About this exercise: Only the lines of the data below from the one with "Local Open Scope Z_scope." through the one with "(** [str.lower] *)" are wanted. Repeat them exactly.

◇ ◇ ◇ ◇ ◇ ◇ ◇

(** * install-pacman-packages: a shallow embedding and its properties

    The development follows [src/install-pacman-packages.py].  Python
    objects live in a store addressed by natural numbers, so that the two
    keys of [pkg_dict] that alias one package share one object.  The
    outside world (the [pacman] module, child processes, archive files) is
    an oracle that answers each request from the history of all earlier
    requests; every request is logged in the state.  Recursion that Python
    leaves unbounded carries a fuel argument: running out of fuel for every
    amount of fuel is unbounded recursion.  CPython ends such a recursion
    with [RecursionError] at a depth that depends on the frames of the
    library code in use; that exception is not modelled, so nothing is
    stated here about a run after its recursion has exceeded every bound.

    Python [str] values are modelled by [string] and are assumed to hold
    ASCII text, so that [len], [lower] and comparison by code point agree
    with the byte-wise functions used here. *)

From Stdlib Require Import ZArith String Ascii List Bool Lia.
From stdpp Require Import base option list gmap strings.
Import ListNotations.

Local Open Scope string_scope.
Local Open Scope Z_scope.

(** ** Python strings *)

Module PyStr.

Definition is_upper (c : ascii) : bool :=
  let n := nat_of_ascii c in ((65 <=? n) && (n <=? 90))%nat.

Definition is_lower (c : ascii) : bool :=
  let n := nat_of_ascii c in ((97 <=? n) && (n <=? 122))%nat.

Definition is_digit (c : ascii) : bool :=
  let n := nat_of_ascii c in ((48 <=? n) && (n <=? 57))%nat.

Definition lower_char (c : ascii) : ascii :=
  if is_upper c then ascii_of_nat (nat_of_ascii c + 32) else c.

(** [str.lower] *)
Fixpoint lower (s : string) : string :=
  match s with
  | EmptyString => EmptyString
  | String c s' => String (lower_char c) (lower s')
  end.

(** Two strings that differ at most in the case of ASCII letters. *)
Fixpoint eq_ignore_case (s t : string) : bool :=
  match s, t with
  | EmptyString, EmptyString => true
  | String c s', String d t' =>
      Ascii.eqb (lower_char c) (lower_char d) && eq_ignore_case s' t'
  | _, _ => false
  end.

(** The line boundaries of [str.splitlines] below code point 128, other
    than carriage return, which may be followed by a line feed. *)
Definition is_linebreak (c : ascii) : bool :=
  let n := nat_of_ascii c in
  ((n =? 10) || (n =? 11) || (n =? 12) || (n =? 28) || (n =? 29) || (n =? 30))%nat.

Definition is_cr (c : ascii) : bool := (nat_of_ascii c =? 13)%nat.
Definition is_lf (c : ascii) : bool := (nat_of_ascii c =? 10)%nat.

Fixpoint splitlines_from (cur : string) (started : bool) (s : string) : list string :=
  match s with
  | EmptyString => if started then [cur] else []
  | String c s' =>
      if is_cr c then
        match s' with
        | String d s'' =>
            if is_lf d then cur :: splitlines_from "" false s''
            else cur :: splitlines_from "" false s'
        | EmptyString => [cur]
        end
      else if is_linebreak c then cur :: splitlines_from "" false s'
      else splitlines_from (cur +:+ String c "") true s'
  end.

(** [str.splitlines] *)
Definition splitlines (s : string) : list string := splitlines_from "" false s.

(** [sep.join(l)] *)
Definition join (sep : string) (l : list string) : string := String.concat sep l.

(** [' ' * n] *)
Fixpoint spaces (n : nat) : string :=
  match n with
  | O => ""
  | S n' => String " " (spaces n')
  end.

(** [len(o)] for a value that is a [str] or [None]. *)
Definition len (o : option string) : option nat := String.length <$> o.

(** What [str.format] prints for a value that is a [str] or [None]. *)
Definition format_value (o : option string) : string := default "None" o.

Definition newline : string := String (ascii_of_nat 10) "".

(** [s.endswith(suffix)] *)
Definition ends_with (suffix s : string) : bool :=
  let n := String.length s in
  let k := String.length suffix in
  (k <=? n)%nat && String.eqb (String.substring (n - k) k s) suffix.

(** [s.startswith(p)] and the rest of [s] after [p]. *)
Fixpoint strip_prefix (p s : string) : option string :=
  match p, s with
  | EmptyString, _ => Some s
  | String a p', String b s' => if Ascii.eqb a b then strip_prefix p' s' else None
  | String _ _, EmptyString => None
  end.

Definition backslash : ascii := ascii_of_nat 92.
Definition apostrophe : ascii := ascii_of_nat 39.
Definition double_quote : ascii := ascii_of_nat 34.

Fixpoint contains (c : ascii) (s : string) : bool :=
  match s with
  | EmptyString => false
  | String d s' => Ascii.eqb c d || contains c s'
  end.

Definition hex_digit (n : nat) : ascii :=
  if (n <? 10)%nat then ascii_of_nat (48 + n) else ascii_of_nat (87 + n).

(** One character of [repr(s)] between the quotes. *)
Definition escape (quote c : ascii) : string :=
  let n := nat_of_ascii c in
  if Ascii.eqb c quote || Ascii.eqb c backslash then String backslash (String c "")
  else if (n =? 9)%nat then String backslash "t"
  else if (n =? 10)%nat then String backslash "n"
  else if (n =? 13)%nat then String backslash "r"
  else if (n <? 32)%nat || (n =? 127)%nat then
    String backslash
      (String "x" (String (hex_digit (n / 16)) (String (hex_digit (n mod 16)) "")))
  else String c "".

Fixpoint escape_all (quote : ascii) (s : string) : string :=
  match s with
  | EmptyString => EmptyString
  | String c s' => escape quote c +:+ escape_all quote s'
  end.

(** [repr(s)] of a [str]: between apostrophes, or between double quotes
    when [s] holds an apostrophe and no double quote; the quote in use,
    the backslash and the control characters are escaped. *)
Definition repr (s : string) : string :=
  let quote :=
    if contains apostrophe s && negb (contains double_quote s)
    then double_quote else apostrophe in
  String quote "" +:+ escape_all quote s +:+ String quote "".

End PyStr.

(** ** Exceptions

    The exception classes of the program and the built-in ones its
    statements can raise.  All of them derive from Python's [Exception]. *)

Inductive Exn : Type :=
  | InvalidPacmanPackageError (message : string)
  | CachedPackageUnavailable (message : string)
  | Exception (message : string)
  | NotImplementedError (message : string)
  | KeyError (key : string)
  | IndexError (message : string)
  | TypeError (message : string)
  | AttributeError (message : string)
  | SystemExit (code : Z).

(** [SystemExit] is the one exception here that [except Exception] lets
    through. *)
Definition is_Exception (e : Exn) : bool :=
  match e with
  | SystemExit _ => false
  | _ => true
  end.

(** [str(e)] *)
Definition str_of_exn (e : Exn) : string :=
  match e with
  | InvalidPacmanPackageError m | CachedPackageUnavailable m | Exception m
  | NotImplementedError m | IndexError m | TypeError m | AttributeError m => m
  | KeyError k => PyStr.repr k
  | SystemExit _ => ""
  end.

(** ** [distutils.version.LooseVersion]

    A version string is cut into maximal runs of digits, maximal runs of
    lower-case letters and maximal runs of other characters; dots separate
    and are dropped; runs of digits become integers.  Two versions compare
    as the lists of their components, and Python 3 refuses to order an
    integer against a string. *)

Module LooseVersion.

Inductive component : Type :=
  | CInt (n : Z)
  | CStr (s : string).

Inductive char_class : Type := Digit | Lower | Dot | Other.

Definition classify (c : ascii) : char_class :=
  if PyStr.is_digit c then Digit
  else if PyStr.is_lower c then Lower
  else if Ascii.eqb c "." then Dot
  else Other.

◇ ◇ ◇ ◇ ◇ ◇ ◇

Expected answer:
Local Open Scope Z_scope.

(** ** Python strings *)

Module PyStr.

Definition is_upper (c : ascii) : bool :=
  let n := nat_of_ascii c in ((65 <=? n) && (n <=? 90))%nat.

Definition is_lower (c : ascii) : bool :=
  let n := nat_of_ascii c in ((97 <=? n) && (n <=? 122))%nat.

Definition is_digit (c : ascii) : bool :=
  let n := nat_of_ascii c in ((48 <=? n) && (n <=? 57))%nat.

Definition lower_char (c : ascii) : ascii :=
  if is_upper c then ascii_of_nat (nat_of_ascii c + 32) else c.

(** [str.lower] *)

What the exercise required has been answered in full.